** Opening INPUT block **
Lemma score_constraints_ok (cons : list constraint_meta) : scorer_ok (score_constraints cons).
Proof.
  unfold score_constraints. destruct cons as [|c cons']; [apply (constant_ok 0); lia|].
  apply capped_ok.
  destruct (in_set "PRIMARY KEY" _), (in_set "FOREIGN KEY" _), (in_set "UNIQUE" _); lra.
Qed.

Lemma reported_ok (x : Q) : scorer_ok x -> in_percent_range (round2 x) /\ round2 x == x.
Proof.
  intros [[H0 H1] Hh].
  pose proof (round2_of_hundredths x Hh) as E. split; [|exact E].
  split; rewrite E; assumption.
Qed.


End TableReadiness.

(** * The LLM classifier *)

Section LlmClassifier.
Import Py Model Spec Analysis.

Lemma prefix_spec (a b : string) :
  String.prefix a b = true <-> exists post, b = a +:+ post.
Proof.
  revert b. induction a as [|x a IH]; intros b.
  - split; [intros _; exists b; reflexivity | intros _; destruct b; reflexivity].
  - destruct b as [|y b]; simpl.
    + split; [discriminate | intros [post H]; discriminate H].
    + destruct (ascii_dec x y) as [E | NE].
      * subst y. rewrite IH. split.
        -- intros [post H]. exists post. rewrite H. reflexivity.
        -- intros [post H]. exists post. injection H as H. exact H.
      * split; [discriminate | intros [post H]; injection H as H1 H2; congruence].
Qed.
** Closing INPUT block **
▸ **WORK INSTRUCTIONS**: Reproduce all entries. Keep them exact.

▸ **EXERCISE RESPONSE**:
Lemma score_constraints_ok (cons : list constraint_meta) : scorer_ok (score_constraints cons).
Proof.
  unfold score_constraints. destruct cons as [|c cons']; [apply (constant_ok 0); lia|].
  apply capped_ok.
  destruct (in_set "PRIMARY KEY" _), (in_set "FOREIGN KEY" _), (in_set "UNIQUE" _); lra.
Qed.

Lemma reported_ok (x : Q) : scorer_ok x -> in_percent_range (round2 x) /\ round2 x == x.
Proof.
  intros [[H0 H1] Hh].
  pose proof (round2_of_hundredths x Hh) as E. split; [|exact E].
  split; rewrite E; assumption.
Qed.


End TableReadiness.

(** * The LLM classifier *)

Section LlmClassifier.
Import Py Model Spec Analysis.

Lemma prefix_spec (a b : string) :
  String.prefix a b = true <-> exists post, b = a +:+ post.
Proof.
  revert b. induction a as [|x a IH]; intros b.
  - split; [intros _; exists b; reflexivity | intros _; destruct b; reflexivity].
  - destruct b as [|y b]; simpl.
    + split; [discriminate | intros [post H]; discriminate H].
    + destruct (ascii_dec x y) as [E | NE].
      * subst y. rewrite IH. split.
        -- intros [post H]. exists post. rewrite H. reflexivity.
        -- intros [post H]. exists post. injection H as H. exact H.
      * split; [discriminate | intros [post H]; injection H as H1 H2; congruence].
Qed.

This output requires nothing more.